When Jakob Bro lays his hands on an electric guitar, the guitar lays its hands on us. This chain reaction of touch was already apparent when the Dane painted the shadows of early appearances on Paul Motian’s Garden of Eden and Tomasz Stanko’s Dark Eyes. Since then, after a flight of leader dates on Loveland and a welcome home away from home on ECM since 2015’s Gefion, Bro has varnished a personal altar, placing upon it a family of melodic proportions. Indeed, the title of the present disc is derived from his children’s middle names, each a cypher of lives yet to be lived yet already full beyond delineation. Having written much of this material while his second, still a newborn at the time, was napping, Bro offers eight tunes that flow like scenes of video. Not knowing its biological origins, however, Uma Elmo evokes for me an uninhabited island that flourishes in sound, each tree the bearer of fruit that can only be discovered through listening.

The trio convened here is so new that it had never played as such before entering the studio for this session. Nonetheless, trumpeter Arve Henriksen and drummer Jorge Rossy, each of whom has charted separate paths through the label, are natural companions. Through names and motifs alike, Bro reaches out to other allies, whether living or non. Inspired by his collaborative transversal with Motian, “Reconstructing A Dream” funnels the drummer’s pliant architectural sensibility with reverence. Henriksen’s fluted playing widens the landscape with its breath and Rossy’s brushing opens its heart as Bro’s enhancements glisten in downward prayer.

“To Stanko” is a poignant reminder of how intersections can yield paths in their own right. Its mournful qualities shapeshift beyond the confines of a mere dedication, wandering through the Great In-Between as might a song in search of lyrics. “Beautiful Day,” like the album as a whole, is patient in its exposition. Bro is just as content providing liquid texture (as also in the later “Housework”) as he is providing a solid backbone. And though Henriksen grazes the clouds without releasing a single drop of rain, climatic changes abound in tracks like “Music For Black Pigeons” (in memory of Lee Konitz, who gave the piece its title) and “Slaraffenland,” ebbing and flowing to diurnal rhythms. 

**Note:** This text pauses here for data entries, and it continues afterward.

(* ===== verification/GoPath.v ===== *)
(** * Runes and paths

    The parts of Go's [unicode/utf8], [strconv] and [path] packages the program uses:
    decoding and encoding of runes, [strconv.Quote], [path.Base] (which is [filepath.Base] on
    the supported platforms) and the glob matcher [path.Match]. *)

From S2P Require Import Prelude GoStrings.
From Stdlib Require Import Ascii.

(** ** UTF-8 *)

Definition RuneError : Z := 0xFFFD.

(** The accepted range of the second byte and the length of a sequence, by its
    first byte. *)
Definition utf8_first (b : Z) : option (nat * Z * Z) :=
  if (0xC2 <=? b) && (b <=? 0xDF) then Some (2%nat, 0x80, 0xBF)
  else if b =? 0xE0 then Some (3%nat, 0xA0, 0xBF)
  else if b =? 0xED then Some (3%nat, 0x80, 0x9F)
  else if (0xE1 <=? b) && (b <=? 0xEF) then Some (3%nat, 0x80, 0xBF)
  else if b =? 0xF0 then Some (4%nat, 0x90, 0xBF)
  else if (0xF1 <=? b) && (b <=? 0xF3) then Some (4%nat, 0x80, 0xBF)
  else if b =? 0xF4 then Some (4%nat, 0x80, 0x8F)
  else None.
Definition cont (b : Z) : bool := (0x80 <=? b) && (b <=? 0xBF).

(** [utf8.DecodeRuneInString]: the rune, its width and the rest of the string. *)
Definition DecodeRune (s : string) : Z * nat * string :=
  match s with
  | "" => (RuneError, O, "")
  | String c0 r0 =>
    let b0 := c2z c0 in
    if b0 <? 0x80 then (b0, 1%nat, r0) else
    match utf8_first b0, r0 with
    | Some (n, lo, hi), String c1 r1 =>
      let b1 := c2z c1 in
      if negb ((lo <=? b1) && (b1 <=? hi)) then (RuneError, 1%nat, r0) else
      if (n =? 2)%nat then ((b0 - 0xC0) * 64 + (b1 - 0x80), 2%nat, r1) else
      match r1 with
      | String c2 r2 =>
        let b2 := c2z c2 in
        if negb (cont b2) then (RuneError, 1%nat, r0) else
        if (n =? 3)%nat then ((b0 - 0xE0) * 4096 + (b1 - 0x80) * 64 + (b2 - 0x80), 3%nat, r2) else
        match r2 with
        | String c3 r3 =>
          let b3 := c2z c3 in
          if negb (cont b3) then (RuneError, 1%nat, r0) else
          ((b0 - 0xF0) * 262144 + (b1 - 0x80) * 4096 + (b2 - 0x80) * 64 + (b3 - 0x80), 4%nat, r3)
        | "" => (RuneError, 1%nat, r0)
        end
      | "" => (RuneError, 1%nat, r0)
      end
    | _, _ => (RuneError, 1%nat, r0)
    end
  end.

(** [string(r)] of a rune that decoding produces. *)
Definition EncodeRune (r : Z) : string :=
  if r <? 0x80 then String (z2c r) ""
  else if r <? 0x800 then String (z2c (0xC0 + r `div` 64)) (String (z2c (0x80 + r `mod` 64)) "")
  else if r <? 0x10000 then
    String (z2c (0xE0 + r `div` 4096)) (String (z2c (0x80 + (r `div` 64) `mod` 64)) (String (z2c (0x80 + r `mod` 64)) ""))
  else
    String (z2c (0xF0 + r `div` 262144)) (String (z2c (0x80 + (r `div` 4096) `mod` 64))
      (String (z2c (0x80 + (r `div` 64) `mod` 64)) (String (z2c (0x80 + r `mod` 64)) ""))).

(** [[]rune(s)]; the fuel is the length of the string. *)
Fixpoint runes_go (fuel : nat) (s : string) : list Z :=
  match fuel, s with
  | O, _ | _, "" => []
  | S fuel, _ => let '(r, _, rest) := DecodeRune s in r :: runes_go fuel rest
  end.
Definition runes (s : string) : list Z := runes_go (String.length s) s.
Definition string_of_runes (l : list Z) : string := fold_right (λ r s, EncodeRune r +:+ s) "" l.

(** ** Quoting *)

(** [strconv.IsPrint] outside ASCII, from the Unicode tables. *)
Class Printable := is_print_high : Z → bool.
Definition ascii_printable : Printable := λ _, false.

Section Quote.
Context `{Printable}.

Definition IsPrint (r : Z) : bool :=
  if r <? 0x80 then (0x20 <=? r) && (r <? 0x7F) else is_print_high r.
Fixpoint hex_digits (n : nat) (r : Z) : string :=
  match n with O => "" | S n => String (hex_digit (r `div` 16 ^ Z.of_nat n)) (hex_digits n r) end.
(** [appendEscapedRune] with a double quote. *)
Definition escapeRune (r : Z) : string :=
  if (r =? 34) || (r =? 92) then String (z2c 92) (String (z2c r) "")
  else if IsPrint r then EncodeRune r
  else if r =? 7 then "\a" else if r =? 8 then "\b" else if r =? 12 then "\f" else if r =? 10 then "\n"
  else if r =? 13 then "\r" else if r =? 9 then "\t" else if r =? 11 then "\v"
  else if (r <? 32) || (r =? 0x7F) then "\x" +:+ hex_digits 2 r
  else if r <? 0x10000 then "\u" +:+ hex_digits 4 r
  else "\U" +:+ hex_digits 8 r.
Fixpoint quote_go (fuel : nat) (s : string) : string :=
  match fuel, s with
  | O, _ | _, "" => ""
  | S fuel, String c _ =>
    let '(r, w, rest) := DecodeRune s in
    (if (w =? 1)%nat && (r =? RuneError) then "\x" +:+ hex_digits 2 (c2z c) else escapeRune r) +:+ quote_go fuel rest
  end.
(** [strconv.Quote], the [%q] of a string. *)
Definition Quote (s : string) : string :=
  String (z2c 34) (quote_go (String.length s) s +:+ String (z2c 34) "").
End Quote.

(** ** Base *)

(** [filepath.Base]: the last element of a path. *)
Fixpoint after_slash (s best : string) : string :=
  match s with
  | "" => best
  | String c s => if Ascii.eqb c "/" then after_slash s s else after_slash s best
  end.
Fixpoint drop_slashes (r : string) : string :=
  match r with
  | "" => ""
  | String c r' => if Ascii.eqb c "/" then drop_slashes r' else r
  end.
Definition Base (path : string) : string :=
  if decide (path = "") then "." else
  let stripped := str_rev (drop_slashes (str_rev path "")) "" in
  let base := after_slash stripped stripped in
  if decide (base = "") then "/" else base.

(** ** Match *)

(** [scanChunk]: whether the pattern starts with stars, the literal chunk
    after them, and the rest of the pattern. *)
Fixpoint skip_stars (p : string) (star : bool) : bool * string :=
  match p with
  | String c p' => if Ascii.eqb c "*" then skip_stars p' true else (star, p)
  | "" => (star, "")
  end.
Fixpoint scan_go (p : string) (inrange : bool) : string * string :=
  match p with
  | "" => ("", "")
  | String c p' =>
    if Ascii.eqb c "092" then
      match p' with
      | String d p'' => let '(a, b) := scan_go p'' inrange in (String c (String d a), b)
      | "" => (String c "", "")
      end
    else if Ascii.eqb c "*" && negb inrange then ("", p)
    else let '(a, b) := scan_go p' (if Ascii.eqb c "[" then true else if Ascii.eqb c "]" then false else inrange) in
         (String c a, b)
  end.
Definition scanChunk (p : string) : bool * string * string :=
  let '(star, p) := skip_stars p false in
  let '(chunk, rest) := scan_go p false in
  (star, chunk, rest).

(** [getEsc]: a possibly escaped character of a class; [None] is
    [ErrBadPattern]. *)
Definition getEsc (chunk : string) : option (Z * string) :=
  match chunk with
  | "" => None
  | String c rest =>
    if Ascii.eqb c "-" || Ascii.eqb c "]" then None else
    let chunk := if Ascii.eqb c "092" then rest else chunk in
    match chunk with
    | "" => None
    | _ =>
      let '(r, n, nchunk) := DecodeRune chunk in
      if (r =? RuneError) && (n =? 1)%nat then None else
      match nchunk with "" => None | _ => Some (r, nchunk) end
    end
  end.

(** The ranges of a character class: whether one contains [r], and the chunk
    after the closing bracket. *)
Fixpoint class_go (fuel : nat) (chunk : string) (r : Z) (first : bool) (matched : bool) : option (bool * string) :=
  match fuel with
  | O => None
  | S fuel =>
    match chunk with
    | String c rest =>
      if Ascii.eqb c "]" && negb first then Some (matched, rest) else
      lo_chunk ← getEsc chunk;
      let '(lo, chunk) := lo_chunk in
      hi_chunk ← (match chunk with
                  | String d rest => if Ascii.eqb d "-" then getEsc rest else Some (lo, chunk)
                  | "" => Some (lo, chunk)
                  end);
      let '(hi, chunk) := hi_chunk in
      class_go fuel chunk r false (matched || (lo <=? r) && (r <=? hi))
    | "" => None
    end
  end.

(** [matchChunk]: [None] is a bad pattern, [Some None] no match, [Some (Some t)]
    a match that leaves [t]. *)
Fixpoint matchChunk (fuel : nat) (chunk s : string) (failed : bool) : option (option string) :=
  match fuel with
  | O => None
  | S fuel =>
    match chunk with
    | "" => Some (if failed then None else Some s)
    | String c rest =>
      let failed := failed || match s with "" => true | _ => false end in
      if Ascii.eqb c "[" then
        let '(r, _, t) := DecodeRune s in
        let '(r, s) := if failed then (0, s) else (r, t) in
        let '(negated, rest) :=
          match rest with String d rest' => if Ascii.eqb d "^" then (true, rest') else (false, rest) | "" => (false, "") end in
        cl ← class_go (S (String.length rest)) rest r true false;
        let '(m, rest) := cl in
        matchChunk fuel rest s (failed || Bool.eqb m negated)
      else if Ascii.eqb c "?" then
        let slash := match s with String d _ => Ascii.eqb d "/" | "" => false end in
        let '(_, _, t) := DecodeRune s in
        matchChunk fuel rest (if failed then s else t) (failed || slash)
      else
        lit ← (if Ascii.eqb c "092" then match rest with "" => None | String d rest' => Some (d, rest') end
               else Some (c, rest));
        let '(c, rest) := lit in
        match s with
        | String d t => if failed then matchChunk fuel rest s true else matchChunk fuel rest t (negb (Ascii.eqb c d))
        | "" => matchChunk fuel rest s true
        end
    end
  end.
Definition match_chunk (chunk s : string) : option (option string) := matchChunk (S (String.length chunk)) chunk s false.

(** The check that the rest of a pattern is well formed. *)
Fixpoint check_rest (fuel : nat) (pattern : string) : bool :=
  match fuel, pattern with
  | O, _ | _, "" => true
  | S fuel, _ =>
    let '(_, chunk, rest) := scanChunk pattern in
    match match_chunk chunk "" with None => false | Some _ => check_rest fuel rest end
  end.

(** The positions after a star: the first one where the chunk matches. *)
Fixpoint star_go (name chunk : string) (last : bool) : option (option string) :=
  match name with
  | "" => Some None
  | String c name' =>
    if Ascii.eqb c "/" then Some None else
    match match_chunk chunk name' with
    | None => None
    | Some (Some t) => if last && negb (bool_decide (t = "")) then star_go name' chunk last else Some (Some t)
    | Some None => star_go name' chunk last
    end
  end.

(** [path.Match]; [None] is [ErrBadPattern].  Each round consumes a part of the
    pattern, so its length is fuel enough. *)
Fixpoint match_go (fuel : nat) (pattern name : string) : option bool :=
  match fuel, pattern with
  | O, _ | _, "" => Some (bool_decide (name = ""))
  | S fuel, _ =>
    let '(star, chunk, rest) := scanChunk pattern in
    if star && bool_decide (chunk = "") then Some (negb (Contains name "/")) else
    let fail := if check_rest (String.length rest) rest then Some false else None in
    match match_chunk chunk name with
    | None => None
    | Some m =>
      match m with
      | Some t =>
        if bool_decide (t = "") || negb (bool_decide (rest = "")) then match_go fuel rest t
        else if star then
          match star_go name chunk (bool_decide (rest = "")) with
          | None => None | Some (Some t) => match_go fuel rest t | Some None => fail
          end
        else fail
      | None =>
        if star then
          match star_go name chunk (bool_decide (rest = "")) with
          | None => None | Some (Some t) => match_go fuel rest t | Some None => fail
          end
        else fail
      end
    end
  end.
Definition Match (pattern name : string) : option bool := match_go (String.length pattern) pattern name.

Example Match_examples :
  [Match "abc" "abc"; Match "*" "abc"; Match "*c" "abc"; Match "a*" "abc"; Match "a*/b" "a/c/b"; Match "a*b?c*x" "abxbbxdbxebxczzx";
   Match "a*b?c*x" "abxbbxdbxebxczzy"; Match "ab[^c]" "abc"; Match "[a-ζ]*" "α"; Match "a?b" "a☺b"; Match "[]a]" "]";
   Match "[-]" "-"; Match "a[" "a"; Match "a[" "ab"; Match "*x" "xxx"; Match "java*" "java"] =
  [Some true; Some true; Some true; Some true; Some false; Some true;
   Some false; Some false; Some true; Some true; None;
   None; None; None; Some true; Some true].
Proof. reflexivity. Qed.

(** ** Lemmas *)

Definition no_slash (s : string) : bool := str_forall (λ c, negb (Ascii.eqb c "/")) s.

Lemma str_rev_acc s acc : str_rev s acc = str_rev s "" +:+ acc.
Proof.
  revert acc. induction s as [|c s IH]; intros acc; simpl; [done|].
  rewrite (IH (String c acc)), (IH (String c "")), str_app_assoc. done.
Qed.
Lemma str_rev_app a b : str_rev (a +:+ b) "" = str_rev b "" +:+ str_rev a "".
Proof.
  induction a as [|c a IH]; [by rewrite str_app_nil_r|]. change (String c a +:+ b) with (String c (a +:+ b)). simpl.
  by rewrite (str_rev_acc (a +:+ b)), IH, str_app_assoc, (str_rev_acc a (String c "")).
Qed.
Lemma str_rev_rev s : str_rev (str_rev s "") "" = s.
Proof.
  induction s as [|c s IH]; [done|]. simpl. rewrite (str_rev_acc s), str_rev_app, IH. done.
Qed.
Lemma after_slash_name name best : no_slash name = true → after_slash name best = best.
Proof.
  unfold no_slash. induction name as [|c name IH]; [done|]. simpl. intros [Hc Hn]%andb_prop.
  apply negb_true_iff in Hc. rewrite Hc. by apply IH.
Qed.
Lemma after_slash_dir dir name best :
  no_slash name = true → after_slash (dir +:+ String "/" name) best = name.
Proof.
  intros Hn. revert best. induction dir as [|c dir IH]; intros best; [exact (after_slash_name name name Hn)|].
  change (String c dir +:+ String "/" name) with (String c (dir +:+ String "/" name)). simpl.
  destruct (Ascii.eqb c "/"); apply IH.
Qed.
Lemma str_forall_app p a b : str_forall p (a +:+ b) = str_forall p a && str_forall p b.
Proof.
  induction a as [|c a IH]; [done|]. change (String c a +:+ b) with (String c (a +:+ b)). simpl. by rewrite IH, andb_assoc.
Qed.
Lemma str_forall_rev p s : str_forall p (str_rev s "") = str_forall p s.
Proof.
  induction s as [|c s IH]; [done|]. simpl. rewrite str_rev_acc, str_forall_app, IH. simpl.
  by rewrite andb_true_r, andb_comm.
Qed.
Lemma Base_dir dir name :
  no_slash name = true → name ≠ "" → Base (dir +:+ String "/" name) = name ∧ Base name = name.
Proof.
  intros Hn Hne. assert (∀ p, drop_slashes (str_rev (p +:+ name) "") = str_rev (p +:+ name) "") as Hd.
  { intros p. rewrite str_rev_app. unfold no_slash in Hn. rewrite <-str_forall_rev in Hn.
    destruct (str_rev name "") as [|c r] eqn:E.
    - destruct Hne. rewrite <-(str_rev_rev name), E. done.
    - simpl in Hn. apply andb_prop in Hn as [Hc _]. apply negb_true_iff in Hc.
      change (String c r +:+ str_rev p "") with (String c (r +:+ str_rev p "")). simpl. by rewrite Hc. }
  unfold Base. split.
  - rewrite decide_False by (by destruct dir). 
    replace (dir +:+ String "/" name) with ((dir +:+ "/") +:+ name) by (by rewrite str_app_assoc).
    rewrite Hd, str_rev_rev, str_app_assoc. change ("/" +:+ name) with (String "/" name).
    rewrite after_slash_dir by done. by rewrite decide_False.
  - rewrite decide_False by done. specialize (Hd ""). change ("" +:+ name) with name in Hd. rewrite Hd, str_rev_rev.
    rewrite after_slash_name by done. by rewrite decide_False.
Qed.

High points of the set are to be found in “Morning Song” and “Sound Flower.” In the latter especially, Bro’s manipulations glow against the backdrop Rossy’s poetry and Henriksen’s siren song. Bro takes the hand offered by the dawn, shakes it in welcome, and pulls its possibilities into frame. The effect is so restrained that whenever the guitar voices itself more overtly, it feels like a momentary embrace before release. Despite often moving at a crawl’s space, this music is quick to locate its spiritual heart. Like the last star of night hanging on to its light in the face of the rising sun, it continues to shine even when it fades from view.